Creaghan A. Harry is getting off easy. The accused spammer and perpetrator of fraud, based in Boca Raton, Fla., has agreed to settle charges brought against him by the Federal Trade Commission for $485,000, less than a tenth of the estimated $5.9 million consumer injury the FTC attributes to his sham anti-aging and weight-loss products.
Harry gets to keep the bulk of his $2.4 million estate thanks to Florida's homestead and asset-protection laws. Though the Bankruptcy Abuse Prevention and Consumer Protection Act of 2005, signed into law in April, includes homestead-protection limitations that might have enabled the FTC to seek more of Harry's assets, the agency decided in a 4-to-1 vote not to risk the almost half-million-dollar settlement for a potentially larger sum.

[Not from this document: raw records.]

(** * FieldTextBox: the row wrapper and layout sizer of src/index.js

    A shallow embedding of the [FieldTextBox] class of
    blockly-field-text-box (src/index.js) and the properties of its
    text layout: option handling in the constructor, the static
    [splitOnRows] word wrapper, [render_]/[updateSize_] sizing and the
    key dispatch of [onHtmlInputKeyDown_]. *)

From Stdlib Require Import ZArith QArith Lia Ascii String DecimalZ DecimalPos.
From stdpp Require Import base option list strings gmap.

Local Open Scope Z_scope.

(** ** JavaScript strings

    A JS string is a sequence of UTF-16 code units; [.length] counts
    code units and a regular expression without the [u] flag matches
    code unit by code unit.  A code unit is a number below 65536. *)

Abbreviation code_unit := N.
Abbreviation jsstring := (list N).

(** The code units of an ASCII/Latin-1 literal. *)
Fixpoint str (s : string) : jsstring :=
  match s with
  | EmptyString => []
  | String a s' => N_of_ascii a :: str s'
  end.

Definition LF : code_unit := 10%N.
Definition SP : code_unit := 32%N.
Definition NBSP : code_unit := 160%N.
Definition RLM : code_unit := 8207%N.

(** The regular expression [/\n/] at one code unit. *)
Definition nl (c : code_unit) : bool := (c =? LF)%N.

(** The character class [\s]: WhiteSpace and LineTerminator of
    ECMAScript (TAB, LF, VT, FF, CR, SP, NBSP, U+1680, U+2000..U+200A,
    LS, PS, U+202F, U+205F, U+3000, U+FEFF). *)
Definition space (c : code_unit) : bool :=
  ((9 <=? c) && (c <=? 13) || (c =? 32) || (c =? 160) || (c =? 5760)
   || (8192 <=? c) && (c <=? 8202) || (c =? 8232) || (c =? 8233)
   || (c =? 8239) || (c =? 8287) || (c =? 12288) || (c =? 65279))%N.

(** [String.prototype.split] with a regular expression that matches
    exactly one code unit of class [sep]: the pieces between the
    matches, empty pieces included; the empty string gives one empty
    piece. *)
Fixpoint split (sep : code_unit -> bool) (s : jsstring) : list jsstring :=
  match s with
  | [] => [[]]
  | c :: s' =>
      if sep c then [] :: split sep s'
      else match split sep s' with
           | [] => [[c]]
           | piece :: pieces => (c :: piece) :: pieces
           end
  end.

(** A string with no code unit of class [sep]. *)
Definition free (sep : code_unit -> bool) (s : jsstring) : Prop :=
  Forall (fun c => sep c = false) s.

(** [Array.prototype.join]. *)
Fixpoint join (sep : jsstring) (xs : list jsstring) : jsstring :=
  match xs with
  | [] => []
  | [x] => x
  | x :: xs' => x ++ sep ++ join sep xs'
  end.

(** [String.prototype.replace] with the global one-code-unit pattern
    [/\s/g]: every match is replaced by the code unit [r]. *)
Definition replace_spaces (r : code_unit) (s : jsstring) : jsstring :=
  (fun c => if space c then r else c) <$> s.

(** [String.prototype.substring(0, n)]; a negative [n] counts as 0. *)
Definition substring0 (s : jsstring) (n : Z) : jsstring := take (Z.to_nat n) s.

(** The values an option can hold.  A Number is [JInt z] where it is
    an integer with [|z| < 2^53], [JNaN] or an infinity.  Every other
    value (a Number with a fraction, a Number of 2^53 and beyond, a
    BigInt, an array, an object) is [JOther s], with the string [s]
    that ToString converts it to: the Number 1e21 is
    [JOther "1e+21"]. *)
Inductive JsValue :=
| JUndefined
| JNull
| JBool (b : bool)
| JNaN
| JInfinity (negative : bool)
| JInt (z : Z)
| JString (s : jsstring)
| JOther (s : jsstring).

(** The result of [parseInt] and of arithmetic on it: NaN or an
    integer.  The two zeros of JS are one value here: [Math.abs] and
    [||] treat them alike. *)
Inductive Number :=
| NaN
| Num (z : Z).
(** * ymd_utility: a shallow embedding of [ymd_utility.py]

    The module offers three validators ([is_ymd], [is_ymd_date],
    [is_ymd_datetime]) and the class [YMDDate], a calendar date kept as
    three pieces of text (year, month, day) and handed to Python's
    [datetime] module whenever arithmetic or ordering is needed.

    Conventions of the embedding.
    - Python text is a Rocq [string]; a character stands for the code
      point of the same number, so the texts covered are those whose
      code points are below 256.
    - Python integers are [Z].
    - A call that may raise returns a [result]: [Ret v] or [Raise e].
      Only the two exception classes that the modelled paths can raise
      are listed in [exn].
    - The interpreter primitives the source relies on ([int] on text,
      [str.split], [re.match] with the one pattern of the source,
      [datetime.date], [datetime.timedelta], date addition, [weekday],
      [str.upper]) are modelled after CPython; the calendar algorithms
      are those of the reference implementation of [datetime].
    - [get_weekday] and [is_today], which no property below is about,
      and the text printed by [is_holiday] are left out. *)

From Stdlib Require Import ZArith List String Ascii Bool Lia Setoid DecimalString.
Import ListNotations.

Open Scope Z_scope.

(* ------------------------------------------------------------------ *)
(** ** Results and exceptions *)

Inductive exn : Type :=
| ValueError
| OverflowError.

Inductive result (A : Type) : Type :=
| Ret (a : A)
| Raise (e : exn).

Arguments Ret {A} a.
Arguments Raise {A} e.

Definition bind {A B : Type} (r : result A) (k : A -> result B) : result B :=
  match r with
  | Ret a => k a
  | Raise e => Raise e
  end.

Notation "x <- r ;; k" := (bind r (fun x => k))
  (at level 61, r at next level, right associativity).
Notation "' p <- r ;; k" := (bind r (fun p => k))
  (at level 61, p pattern, r at next level, right associativity).

(* ------------------------------------------------------------------ *)
(** ** Text primitives *)

Module Text.

Definition code (c : ascii) : Z := Z.of_N (N_of_ascii c).

Definition is_digit (c : ascii) : bool :=
  (48 <=? code c) && (code c <=? 57).

Definition digit_value (c : ascii) : Z := code c - 48.

Definition hyphen : ascii := "-"%char.
Definition space : ascii := " "%char.
Definition underscore : ascii := "_"%char.

(** [s.split(sep)] for a one-character separator: every occurrence
    cuts, and the result always has at least one item. *)
Fixpoint split (sep : ascii) (s : string) : list string :=
  match s with
  | EmptyString => [EmptyString]
  | String c s' =>
      if Ascii.eqb c sep then EmptyString :: split sep s'
      else match split sep s' with
           | [] => [String c EmptyString]
           | h :: t => String c h :: t
           end
  end.

(** [sep.join(items)]. *)
Fixpoint join (sep : string) (items : list string) : string :=
  match items with
  | [] => EmptyString
  | [x] => x
  | x :: rest => (x ++ sep ++ join sep rest)%string
  end.

(** Tuple unpacking of a list into three names: any other length is a
    [ValueError] (too many / not enough values to unpack). *)
Definition unpack3 (l : list string) : result (string * string * string) :=
  match l with
  | [a; b; c] => Ret (a, b, c)
  | _ => Raise ValueError
  end.

(** [pattern.match(s)] for a pattern that is a fixed sequence of
    one-character classes: the match is anchored at the start of [s]
    only, whatever follows the matched prefix is ignored. *)
Fixpoint match_prefix (pat : list (ascii -> bool)) (s : string) : bool :=
  match pat with
  | [] => true
  | p :: pat' =>
      match s with
      | EmptyString => false
      | String c s' => p c && match_prefix pat' s'
      end
  end.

Steven Wernikoff, staff attorney for the FTC, notes in an E-mail message that the agency based its monetary judgment on the defendant's ability to pay. "The Florida homestead exemption protects a primary residence from most involuntary liens regardless of the circumstances," he writes. "Thus, Mr. Harry was left with some equity in his homestead. This exemption frustrates the ability of the commission to obtain maximum recovery for consumers."
The irony is that, according to court filings, the complex network of businesses Harry used to peddle his quack cures barely touched Florida. Allegedly, he paid a California company to manufacture "Supreme Formula HGH"--ostensibly a human growth hormone product that promotes weight loss during sleep and prevents biological aging--and paid a South Dakota company for customer order fulfillment and credit-card processing.

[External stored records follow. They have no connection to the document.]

(** A sequence of calls, the first one first; the reports returned. *)
Fixpoint recordAll (calls : list Call) : M (list SlippageReportDto) :=
  match calls with
  | [] => ret []
  | c :: rest =>
      r <~ Protection.recordSlippage (call_now c) (call_context c) (call_price c) ;;
      rs <~ recordAll rest ;;
      ret (r :: rs)
  end.
End Recording.

(** [s'] has the maps and the log reference of [s], and every array of [s]
    as it is in [s]; it may hold more arrays. *)
Definition extends (s s' : State) : Prop :=
  historicalSlippage s' = historicalSlippage s
  /\ userPreferences s' = userPreferences s
  /\ slippageReports s' = slippageReports s
  /\ heap s `prefix_of` heap s'.

(** From any state that extends [s0], [m] returns and ends in a state that
    extends [s0], with a result that satisfies [P]. *)
Definition keeps {A} (s0 : State) (P : A -> Prop) (m : M A) : Prop :=
  forall s, extends s0 s ->
    exists a s', m s = (Returns a, s') /\ extends s0 s' /\ P a.

(** The array at [a] was allocated after [s0]. *)
Definition newSince (s0 : State) (a : loc) : Prop := (length (heap s0) <= a)%nat.

(** [x] doubled [n] times. *)
Fixpoint doubled (n : nat) (x : Q) : Q :=
  match n with
  | O => x
  | S n' => 2 * doubled n' x
  end.

(** A book for the examples. *)
Definition sampleMarket : MarketData :=
  {| getCurrentMarketPrice := 45000;
     getMarketDepth :=
       {| bids := [{| price := 44990; order_quantity := 5 |}];
          asks := [{| price := 45000; order_quantity := 1 |};
                   {| price := 45500; order_quantity := 1000 |}];
          depth_timestamp := 0 |} |}.

(** A report for the examples, made at time [t]. *)
Definition sampleReport (t : Z) : SlippageReportDto :=
  {| expectedPrice := 45000; actualPrice := 45050; slippageAmount := 50;
     slippagePercent := 1 # 9; quantity := 1; totalSlippageCost := 50;
     withinLimits := true; timestamp := t; symbol := "BTC/USD"; side := buy |}.

(** A state whose log holds two reports, the older one first. *)
Definition sampleState : State :=
  {| historicalSlippage := ∅; userPreferences := ∅;
     slippageReports := 0%nat; heap := [[sampleReport 1; sampleReport 2]] |}.

(** The trade of the repository's tests: one BTC bought at 45000. *)
Definition sampleContext (user : option string) : TradeExecutionContext :=
  {| ctx_symbol := "BTC/USD"; ctx_side := buy; ctx_quantity := 1;
     ctx_expectedPrice := 45000; ctx_timestamp := 0;
     ctx_userId := user; ctx_orderId := None |}.

Definition sampleConfig (percent : Q) (level : SlippageToleranceLevel)
    (dynamic : option bool) : SlippageConfigDto :=
  {| maxSlippagePercent := percent; toleranceLevel := Some level;
     enableDynamicSlippage := dynamic; maxExecutionTimeMs := None |}.

(** The placeholder provider when every random draw is one half. *)
Definition sampleMock : MarketData := mockMarketData (fun _ => 1 # 2) 0.

(** The result of a call that returned. *)
Definition returned {A} (o : Outcome A) : option A :=
  match o with
  | Returns a => Some a
  | _ => None
  end.

(** ** Further operations and the vocabulary of their properties *)

(** How grave a recommendation is. *)
Definition severity (r : Recommendation) : nat :=
  match r with
  | proceed => 0
  | caution => 1
  | delay => 2
  end.

(** The quantity on offer in a list of levels. *)
Definition offered (orders : list Order) : Q :=
  foldr (fun order sum => order_quantity order + sum) 0 orders.

(** A level priced between [lo] and [hi] that offers no negative quantity. *)
Definition levelWithin (lo hi : Q) (o : Order) : Prop :=
  lo <= price o <= hi /\ 0 <= order_quantity o.

(** What the loop of [calculateExecutionPrice] keeps on such levels: the
    cost lies between the filled quantity at [lo] and at [hi]. *)
Definition costWithin (lo hi : Q) (st : Calculator.Fill) : Prop :=
  0 <= Calculator.remainingQuantity st
  /\ 0 <= Calculator.executedQuantity st
  /\ lo * Calculator.executedQuantity st <= Calculator.totalCost st
     <= hi * Calculator.executedQuantity st.

(** A configuration whose [maxSlippagePercent] is a percentage. *)
Definition configInRange (c : SlippageConfigDto) : Prop :=
  0 <= maxSlippagePercent c <= 100.

Definition preferencesInRange (p : UserSlippagePreferences) : Prop :=
  configInRange (defaultConfig p)
  /\ Forall (fun kv => configInRange (snd kv)) (default [] (symbolOverrides p)).

(** Every configuration the service holds is in range. *)
Definition storeInRange (s : State) : Prop :=
  map_Forall (fun _ p => preferencesInRange p) (userPreferences s).

(** The calls that write the preferences. *)
Inductive PreferenceCall : Type :=
| CallSetUserPreferences (now : Z) (user : string) (config : SlippageConfigDto)
    (overrides : option (list (string * SlippageConfigDto)))
| CallSetSymbolOverride (now : Z) (user sym : string) (config : SlippageConfigDto)
| CallClearUserPreferences (user : option string).

Definition runCall (c : PreferenceCall) : M unit :=
  match c with
  | CallSetUserPreferences now user config overrides =>
      Protection.setUserPreferences now user config overrides
  | CallSetSymbolOverride now user sym config =>
      Protection.setSymbolOverride now user sym config
  | CallClearUserPreferences user => Protection.clearUserPreferences user
  end.

(** The state after a sequence of such calls, whether they return or
    throw. *)
Definition runCalls (cs : list PreferenceCall) (s : State) : State :=
  foldl (fun st c => snd (runCall c st)) s cs.

(** [exportSlippageData] of the protection service. *)
Module DataExport.

Record ExportedData : Type := {
  exported_reports : loc;
  exported_statistics : option SlippageStatistics
}.

Definition exportSlippageData (calendar : Z -> Z -> Z) (now : Z) (sym : option string)
  : M ExportedData :=
  log <~ gets slippageReports ;;
  reports <~ match sym with
             | Some sy =>
                 if Js.truthyStr sym
                 then JsArray.filter (fun r => String.eqb (symbol r) sy) log
                 else ret log
             | None => ret log
             end ;;
  statistics <~ match sym with
                | Some sy =>
                    if Js.truthyStr sym
                    then stats <~ Protection.getSlippageStatistics calendar now sy (Some 30%Z) ;;
                         ret (Some stats)
                    else ret None
                | None => ret None
                end ;;
  ret {| exported_reports := reports; exported_statistics := statistics |}.

End DataExport.

(** From a state that satisfies [Pre], [m] returns a result and a state
    that satisfy [Post]. *)
Definition hoare {A} (Pre : State -> Prop) (m : M A) (Post : A -> State -> Prop) : Prop :=
  forall s, Pre s -> exists a s', m s = (Returns a, s') /\ Post a s'.

(** In a state that extends [s0], the array at [a] was allocated after [s0]
    and holds [xs]. *)
Definition holds (s0 : State) (a : loc) (xs : list SlippageReportDto) (s : State) : Prop :=
  extends s0 s /\ newSince s0 a /\ (a < length (heap s))%nat /\ arrayAt a s = xs.

(** What the filters of [getSlippageReports] let through. *)
Definition matchesFilters (filters : option ReportFilters) (r : SlippageReportDto) : bool :=
  match filters ≫= filter_symbol with
  | Some sy => if Js.truthyStr (Some sy) then String.eqb (symbol r) sy else true
  | None => true
  end
  && match filters ≫= startDate with
     | Some d => (d <=? timestamp r)%Z
     | None => true
     end
  && match filters ≫= endDate with
     | Some d => (timestamp r <=? d)%Z
     | None => true
     end
  && (if Js.truthyBool (filters ≫= onlyExceeded) then negb (withinLimits r) else true).

(** The limit of [getSlippageReports] as it takes effect. *)
Definition effectiveLimit (filters : option ReportFilters) : option Z :=
  match filters ≫= limit with
  | Some n => if Js.truthy n then Some (Js.toInteger n) else None
  | None => None
  end.

(** What [getSlippageReports] returns for a log: the matching reports,
    sorted, then cut at the limit. *)
Definition queryResult (filters : option ReportFilters) (log : list SlippageReportDto)
  : list SlippageReportDto :=
  let sorted :=
    Js.sort Protection.byTimestampDescending (List.filter (matchesFilters filters) log) in
  match effectiveLimit filters with
  | Some n => Js.slice0 n sorted
  | None => sorted
  end.

(** The reports of the log that [getSlippageStatistics] counts: those of
    the symbol that are not older than the cutoff. *)
Definition relevantReports (calendar : Z -> Z -> Z) (now : Z) (sym : string)
    (daysBack : option Z) (log : list SlippageReportDto) : list SlippageReportDto :=
  List.filter
    (fun r => String.eqb (symbol r) sym
              && (calendar now (default 7%Z daysBack) <=? timestamp r)%Z)
    log.

(** The statistics of the reports that count. *)
Definition statisticsOf (relevant : list SlippageReportDto) : SlippageStatistics :=
  match slippagePercent <$> relevant with
  | [] =>
      {| stat_averageSlippage := 0; stat_maxSlippage := 0; stat_minSlippage := 0;
         totalTrades := 0; tradesExceededLimits := 0; stat_totalSlippageCost := 0 |}
  | first :: others =>
      {| stat_averageSlippage :=
           foldl Qplus 0 (first :: others)
           / inject_Z (Z.of_nat (length (first :: others)));
         stat_maxSlippage := Protection.maxOf first others;
         stat_minSlippage := Protection.minOf first others;
         totalTrades := Z.of_nat (length relevant);
         tradesExceededLimits :=
           Z.of_nat (length (List.filter (fun r => negb (withinLimits r)) relevant));
         stat_totalSlippageCost :=
           foldl (fun sum r => sum + totalSlippageCost r) 0 relevant |}
  end.

(** Newest first: no report is older than one that comes after it. *)
Definition newestFirst (l : list SlippageReportDto) : Prop :=
  StronglySorted (fun a b => (timestamp b <= timestamp a)%Z) l.

(** The update of the historical statistics that a report stands for. *)
Definition updateOf (r : SlippageReportDto) : History.Update :=
  {| History.upd_now := timestamp r; History.upd_symbol := symbol r;
     History.upd_value := slippagePercent r |}.

(** The reports of one symbol. *)
Definition reportsOf (sym : string) (reports : list SlippageReportDto)
  : list SlippageReportDto :=
  List.filter (fun r => String.eqb (symbol r) sym) reports.

(** The other methods of the trading service
    ([trading.service.example.ts]). *)
Module TradingService.

Record TradeParams : Type := {
  param_userId : string;
  param_symbol : string;
  param_side : Side;
  param_quantity : Q;
  param_expectedPrice : option Q
}.

Record ExecutionResult : Type := { orderId : string; exec_actualPrice : Q }.

(** What the surroundings answer during one [executeTrade]: the clock, the
    service's own price source, the provider behind the two estimations and
    the exchange that executes the order. *)
Record TradeEnvironment : Type := {
  env_executionStart : Z;
  env_currentPrice : Q;
  env_estimationMarket : MarketData;
  env_validationTime : Z;
  env_validationMarket : MarketData;
  env_order : ExecutionResult;
  env_recordContextTime : Z;
  env_recordTime : Z;
  env_executionEnd : Z
}.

The FTC claims Harry had proceeds from the sale of his bogus health products wired to a bank account in Latvia, all the while concealing his identity using the name Greg Miller and various unregistered business located in Canada, Sweden, and Switzerland with names such as Scientific Life Nutrition and Rejuvenation Health Corp. Web sites that sold his products don't identify any business name and are registered to individuals in China, court documents note.
While the continued abundance of spam suggests that prosecuting spammers is a quixotic crusade, Wernikoff believes legal pressure helps. "We believe it does have a practical effect," he says, noting that technological countermeasures and education are also part of the solution.
Certainly the Can Spam Act of 2003 is helpful for prosecutors. The FTC charges the defendant with numerous violations of the law, including sending messages with false and misleading header information, failure to provide a valid opt-out mechanism, and routing messages through poorly secured third-party computers, or "open proxies."
But when thousands of people are paying $80 online for supposed hormones that prevent aging, increase memory, boost sexual potency, and erase cellulite, law and technology face a real challenge in compensating for lack of common sense.